• [What the task asks] Keeping every word in place, write out the entries that come next.

• [Entries provided]
Definition ext2_read_inode (drive inode_no : Z) : K (option ext2_inode_t) :=
  if inode_no =? 0 then mret None
  else
    loc ← inode_location inode_no;
    match loc with
    | None => mret None
    | Some (b, off) =>
        ok ← ext2_read_block drive b Io;
        if (ok : bool) then l ← load Io off 128; mret (Some (inode_of_bytes l))
        else mret None
    end.

Definition ext2_write_inode (drive inode_no : Z) (ino : ext2_inode_t) : K bool :=
  if inode_no =? 0 then mret false
  else
    loc ← inode_location inode_no;
    match loc with
    | None => mret false
    | Some (b, off) =>
        ok ← ext2_read_block drive b Io;
        if (ok : bool) then
          store Io off (inode_bytes ino);;
          ext2_write_block drive b Io
        else mret false
    end.

(** ** Allocation *)

(** The loop over the block groups of [ext2_allocate_block] and
    [ext2_allocate_inode]; [finish] is what follows once the bit is marked. *)
Fixpoint allocate_in_groups (drive free_count bitmap_field : Z) (finish : Z -> Z -> K Z)
    (n : nat) (bg : Z) : K Z :=
  match n with
  | O => mret 0
  | S n =>
      let continue := allocate_in_groups drive free_count bitmap_field finish n (bg + 1) in
      count ← gd_get 2 bg free_count;
      if count =? 0 then continue
      else
        bitmap_block ← gd_get 4 bg bitmap_field;
        ok ← ext2_read_block drive bitmap_block Io;
        if negb ok then continue
        else
          f ← mgets fs;
          bitmap ← load Io 0 (block_size f);
          let bit := find_free_bit bitmap in
          if bit =? -1 then continue
          else
            byte ← io_get 1 (bit / 8);
            io_put 1 (bit / 8) (Z.lor byte (Z.shiftl 1 (bit mod 8)));;
            ok ← ext2_write_block drive bitmap_block Io;
            if negb ok then mret 0 else finish bg bit
  end.

Definition finish_block (drive bg bit : Z) : K Z :=
  f ← mgets fs;
  first ← sb_get s_first_data_block;
  let b := u32 (bg * blocks_per_group f + bit + first) in
  free ← sb_get s_free_blocks_count;
  sb_put s_free_blocks_count (u32 (free - 1));;
  count ← gd_get 2 bg bg_free_blocks_count;
  gd_put 2 bg bg_free_blocks_count (u16 (count - 1));;
  io_zero;;
  _ ← ext2_write_block drive b Io;
  mret b.

Definition ext2_allocate_block (drive : Z) : K Z :=
  m ← mgets mounted;
  if negb m then mret 0
  else
    free ← sb_get s_free_blocks_count;
    if free =? 0 then mret 0
    else
      f ← mgets fs;
      allocate_in_groups drive bg_free_blocks_count bg_block_bitmap (finish_block drive)
        (Z.to_nat (groups_count f)) 0.

Definition finish_inode (drive bg bit : Z) : K Z :=
  f ← mgets fs;
  let inode_no := u32 (bg * inodes_per_group f + bit + 1) in
  free ← sb_get s_free_inodes_count;
  sb_put s_free_inodes_count (u32 (free - 1));;
  count ← gd_get 2 bg bg_free_inodes_count;
  gd_put 2 bg bg_free_inodes_count (u16 (count - 1));;
  _ ← ext2_write_inode drive inode_no zero_inode;
  mret inode_no.

Definition ext2_allocate_inode (drive : Z) : K Z :=
  m ← mgets mounted;
  if negb m then mret 0
  else
    free ← sb_get s_free_inodes_count;
    if free =? 0 then mret 0
    else
      f ← mgets fs;
      allocate_in_groups drive bg_free_inodes_count bg_inode_bitmap (finish_inode drive)
        (Z.to_nat (groups_count f)) 0.

(** ** The blocks of a file *)

(** [block_ptrs[k]], once block [b] is read: zero when [b] is zero or cannot
    be read. *)
Definition read_ptr (b k : Z) : K Z :=
  if b =? 0 then mret 0
  else
    f ← mgets fs;
    ok ← ext2_read_block (drive_index f) b Io;
    if (ok : bool) then io_get 4 (4 * k) else mret 0.

(** [get_block_from_inode]; it returns [false] exactly when the block number
    it stores is zero, so the number stands for both. *)
Definition get_block_from_inode (ino : ext2_inode_t) (block_idx : Z) : K Z :=
  f ← mgets fs;
  max_blocks ← mdiv (u32 (i_size ino + block_size f - 1)) (block_size f);
  if max_blocks <=? block_idx then mret 0
  else if block_idx <? EXT2_NDIR_BLOCKS then mret (i_block_at block_idx ino)
  else
    let idx := block_idx - EXT2_NDIR_BLOCKS in
    let ppb := block_size f / 4 in
    if idx <? ppb then read_ptr (i_block_at EXT2_IND_BLOCK ino) idx
    else
      let idx := idx - ppb in
      if idx <? u32 (ppb * ppb) then
        ind ← read_ptr (i_block_at EXT2_DIND_BLOCK ino) (idx / ppb);
        read_ptr ind (idx mod ppb)
      else
        let idx := u32 (idx - u32 (ppb * ppb)) in
        if idx <? u32 (ppb * ppb * ppb) then
          let remain := idx mod u32 (ppb * ppb) in
          dbl ← read_ptr (i_block_at EXT2_TIND_BLOCK ino) (idx / u32 (ppb * ppb));
          ind ← read_ptr dbl (remain / ppb);
          read_ptr ind (remain mod ppb)
        else mret 0.

Definition set_block_in_inode (ino : ext2_inode_t) (block_idx b : Z) : K (bool * ext2_inode_t) :=
  if block_idx <? EXT2_NDIR_BLOCKS then mret (true, set_i_block_at block_idx b ino)
  else
    f ← mgets fs;
    let drive := drive_index f in
    let idx := block_idx - EXT2_NDIR_BLOCKS in
    if idx <? block_size f / 4 then
      r ← (if i_block_at EXT2_IND_BLOCK ino =? 0 then
             ind ← ext2_allocate_block drive;
             let ino := set_i_block_at EXT2_IND_BLOCK ind ino in
             if ind =? 0 then mret (false, ino)
             else
               io_zero;;
               _ ← ext2_write_block drive ind Io;
               mret (true, ino)
           else mret (true, ino));
      let '(ok, ino) := (r : bool * ext2_inode_t) in
      if negb ok then mret (false, ino)
      else
        ok ← ext2_read_block drive (i_block_at EXT2_IND_BLOCK ino) Io;
        if negb ok then mret (false, ino)
        else
          io_put 4 (4 * idx) b;;
          ok ← ext2_write_block drive (i_block_at EXT2_IND_BLOCK ino) Io;
          mret (ok, ino)
    else mret (false, ino).
End ops.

• [Solution for this task]
Definition ext2_read_inode (drive inode_no : Z) : K (option ext2_inode_t) :=
  if inode_no =? 0 then mret None
  else
    loc ← inode_location inode_no;
    match loc with
    | None => mret None
    | Some (b, off) =>
        ok ← ext2_read_block drive b Io;
        if (ok : bool) then l ← load Io off 128; mret (Some (inode_of_bytes l))
        else mret None
    end.

Definition ext2_write_inode (drive inode_no : Z) (ino : ext2_inode_t) : K bool :=
  if inode_no =? 0 then mret false
  else
    loc ← inode_location inode_no;
    match loc with
    | None => mret false
    | Some (b, off) =>
        ok ← ext2_read_block drive b Io;
        if (ok : bool) then
          store Io off (inode_bytes ino);;
          ext2_write_block drive b Io
        else mret false
    end.

(** ** Allocation *)

(** The loop over the block groups of [ext2_allocate_block] and
    [ext2_allocate_inode]; [finish] is what follows once the bit is marked. *)
Fixpoint allocate_in_groups (drive free_count bitmap_field : Z) (finish : Z -> Z -> K Z)
    (n : nat) (bg : Z) : K Z :=
  match n with
  | O => mret 0
  | S n =>
      let continue := allocate_in_groups drive free_count bitmap_field finish n (bg + 1) in
      count ← gd_get 2 bg free_count;
      if count =? 0 then continue
      else
        bitmap_block ← gd_get 4 bg bitmap_field;
        ok ← ext2_read_block drive bitmap_block Io;
        if negb ok then continue
        else
          f ← mgets fs;
          bitmap ← load Io 0 (block_size f);
          let bit := find_free_bit bitmap in
          if bit =? -1 then continue
          else
            byte ← io_get 1 (bit / 8);
            io_put 1 (bit / 8) (Z.lor byte (Z.shiftl 1 (bit mod 8)));;
            ok ← ext2_write_block drive bitmap_block Io;
            if negb ok then mret 0 else finish bg bit
  end.

Definition finish_block (drive bg bit : Z) : K Z :=
  f ← mgets fs;
  first ← sb_get s_first_data_block;
  let b := u32 (bg * blocks_per_group f + bit + first) in
  free ← sb_get s_free_blocks_count;
  sb_put s_free_blocks_count (u32 (free - 1));;
  count ← gd_get 2 bg bg_free_blocks_count;
  gd_put 2 bg bg_free_blocks_count (u16 (count - 1));;
  io_zero;;
  _ ← ext2_write_block drive b Io;
  mret b.

Definition ext2_allocate_block (drive : Z) : K Z :=
  m ← mgets mounted;
  if negb m then mret 0
  else
    free ← sb_get s_free_blocks_count;
    if free =? 0 then mret 0
    else
      f ← mgets fs;
      allocate_in_groups drive bg_free_blocks_count bg_block_bitmap (finish_block drive)
        (Z.to_nat (groups_count f)) 0.

Definition finish_inode (drive bg bit : Z) : K Z :=
  f ← mgets fs;
  let inode_no := u32 (bg * inodes_per_group f + bit + 1) in
  free ← sb_get s_free_inodes_count;
  sb_put s_free_inodes_count (u32 (free - 1));;
  count ← gd_get 2 bg bg_free_inodes_count;
  gd_put 2 bg bg_free_inodes_count (u16 (count - 1));;
  _ ← ext2_write_inode drive inode_no zero_inode;
  mret inode_no.

Definition ext2_allocate_inode (drive : Z) : K Z :=
  m ← mgets mounted;
  if negb m then mret 0
  else
    free ← sb_get s_free_inodes_count;
    if free =? 0 then mret 0
    else
      f ← mgets fs;
      allocate_in_groups drive bg_free_inodes_count bg_inode_bitmap (finish_inode drive)
        (Z.to_nat (groups_count f)) 0.

(** ** The blocks of a file *)

(** [block_ptrs[k]], once block [b] is read: zero when [b] is zero or cannot
    be read. *)
Definition read_ptr (b k : Z) : K Z :=
  if b =? 0 then mret 0
  else
    f ← mgets fs;
    ok ← ext2_read_block (drive_index f) b Io;
    if (ok : bool) then io_get 4 (4 * k) else mret 0.

(** [get_block_from_inode]; it returns [false] exactly when the block number
    it stores is zero, so the number stands for both. *)
Definition get_block_from_inode (ino : ext2_inode_t) (block_idx : Z) : K Z :=
  f ← mgets fs;
  max_blocks ← mdiv (u32 (i_size ino + block_size f - 1)) (block_size f);
  if max_blocks <=? block_idx then mret 0
  else if block_idx <? EXT2_NDIR_BLOCKS then mret (i_block_at block_idx ino)
  else
    let idx := block_idx - EXT2_NDIR_BLOCKS in
    let ppb := block_size f / 4 in
    if idx <? ppb then read_ptr (i_block_at EXT2_IND_BLOCK ino) idx
    else
      let idx := idx - ppb in
      if idx <? u32 (ppb * ppb) then
        ind ← read_ptr (i_block_at EXT2_DIND_BLOCK ino) (idx / ppb);
        read_ptr ind (idx mod ppb)
      else
        let idx := u32 (idx - u32 (ppb * ppb)) in
        if idx <? u32 (ppb * ppb * ppb) then
          let remain := idx mod u32 (ppb * ppb) in
          dbl ← read_ptr (i_block_at EXT2_TIND_BLOCK ino) (idx / u32 (ppb * ppb));
          ind ← read_ptr dbl (remain / ppb);
          read_ptr ind (remain mod ppb)
        else mret 0.

Definition set_block_in_inode (ino : ext2_inode_t) (block_idx b : Z) : K (bool * ext2_inode_t) :=
  if block_idx <? EXT2_NDIR_BLOCKS then mret (true, set_i_block_at block_idx b ino)
  else
    f ← mgets fs;
    let drive := drive_index f in
    let idx := block_idx - EXT2_NDIR_BLOCKS in
    if idx <? block_size f / 4 then
      r ← (if i_block_at EXT2_IND_BLOCK ino =? 0 then
             ind ← ext2_allocate_block drive;
             let ino := set_i_block_at EXT2_IND_BLOCK ind ino in
             if ind =? 0 then mret (false, ino)
             else
               io_zero;;
               _ ← ext2_write_block drive ind Io;
               mret (true, ino)
           else mret (true, ino));
      let '(ok, ino) := (r : bool * ext2_inode_t) in
      if negb ok then mret (false, ino)
      else
        ok ← ext2_read_block drive (i_block_at EXT2_IND_BLOCK ino) Io;
        if negb ok then mret (false, ino)
        else
          io_put 4 (4 * idx) b;;
          ok ← ext2_write_block drive (i_block_at EXT2_IND_BLOCK ino) Io;
          mret (ok, ino)
    else mret (false, ino).
End ops.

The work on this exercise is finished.